The thermal contact resistance is the resistance to the conduction heat transfer present between two contacting materials per unit area.

The thermal contact resistance arises due to the improper contact between two bodies. Due to the irregularities present on the surface, the contacting area available for heat conduction is very less.

Due to the surface irregularities, the air or any gas is filled between these gaps which act as insulation for conduction.

## Causes of contact resistance:

The surfaces of the mating bodies which look smooth in visual inspection have irregularities on a microscopic level.

The above figure shows the microscopic view of contacting surfaces. As shown in the figure, the surface of bodies has a crest and valley, therefore the two bodies can contact each other at some points only while in the remaining portion, the air gap is present.

This air gap has comparatively low thermal conductivity, therefore it adds extra resistance to the flow of heat. This resistance per unit area of contacting surface is known as **contact resistance**.

## Contact resistance formula:

The thermal contact resistance for the two contacting surfaces is given by the ratio of **temperature difference at the contact of two bodies** to the **rate of heat flux**.

Mathematically, the contact resistance formula is given by,

`R_{TC}=\frac{T_{1}-T_{2}}{q}`

## Contact resistance units:

**SI unit:**–

In SI system, the unit of temperature is K, and the unit of heat flow rate is W/m²

∴ `R_{TC}=\frac{\Delta T}{q}=\frac{K}{\frac{W}{m^{2}}}` = K.m²/W

∴ SI unit of contact resistance is K.m²/w

**FPS unit:**–

In FPS system, the unit of temperature is °F and the unit of heat flow rate is BTU/ft².hr

∴ `R_{TC}` = `\frac{\Delta T}{q}=\frac{°F}{\frac{Btu}{Ft^{2}.hr}}`= °F.ft².hr/Btu

∴ FPS unit of contact resistance is °F.ft².hr/Btu.
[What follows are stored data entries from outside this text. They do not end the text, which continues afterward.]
(* ===== verification/Aio.v ===== *)
(** Asynchronous completion: [src/aio.c]. *)

From stdpp Require Import gmap.
From S2P Require Import Prelude Types ListApi Session KtliState Ktli Pdu Keys Ktb Validate ProtoData Proto Stat Op.
From S2P Require Import Put Del Get Noop Batch Exec.

Section aio.
Context `{LA : ListApi} {X : Type} {PG : ProtoGen}.

Notation OP := (ST (@opst LA X)).

(** [ki_aio_complete]: the completion by the kio's command.  A peer to peer push
    returns an uninitialised status. *)
Definition ki_aio_complete (ktd : Z) (kio : option ptr) (r : races) : OP (Z * option ptr) :=
  p ← deref_st kio;
  k ← on_w (kio_rd p);
  let cmd := kio_cmd k in
  let one_of l := existsb (Z.eqb cmd) l in
  if one_of [KMT_PUT] then p_put_aio_complete ktd kio
  else if one_of [KMT_DEL] then d_del_aio_complete ktd kio
  else if one_of [KMT_GET; KMT_GETNEXT; KMT_GETPREV; KMT_GETVERS] then g_get_aio_complete ktd kio
  else if one_of [KMT_STARTBAT; KMT_ABORTBAT; KMT_ENDBAT] then b_batch_aio_complete ktd r kio
  else if one_of [KMT_NOOP] then n_noop_aio_complete ktd kio
  else if one_of [KMT_FLUSH] then f_flush_aio_complete ktd kio
  else if one_of [KMT_PUSHP2P] then ub_st
  else if one_of [KMT_APPLET] then e_exec_aio_complete ktd kio
  else mret (K_EINVAL, None).

Definition ki_poll (asleep : nat -> ST (@world LA X) Z) (fuel : nat) (ktd timeout : Z) : OP Z :=
  on_w (ktli_poll asleep fuel ktd timeout).
End aio.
## How to reduce contact resistance?

Here are some methods that will help to reduce contact resistance:-

1) Make the contacting surface highly polished which reduces the air gap between the two bodies.

2) The application of pressure on contacting bodies helps to improve contact between two bodies.

3) Increase in pressure of ambient gas present in gaps helps to reduce contact resistance.

4) Removing the air gap by application of high thermal conductivity grease between the contacting surfaces reduces the contact resistance.

the Temp of T1 and T2 are unknow ? how do we calculate the thermal resistance between the two layers at the interface between them ?

If you have thermal conductivity (K) for material A and B, Thickness (X_(A) & X_(B)), and amount of heat flux (q) then you can find the interface temperature T_(1) and T_(2) by Fourier equation for conduction as,

q = [T_(i) – T_(1)]/[(L_{Surface A})/(K_{Surface A})]

q = [T_(2) – T_(o)]/[(L_{Surface B})/(K_{Surface B})]

Now by using these temperatures T_(1) and T_(2) you can find contact resistance.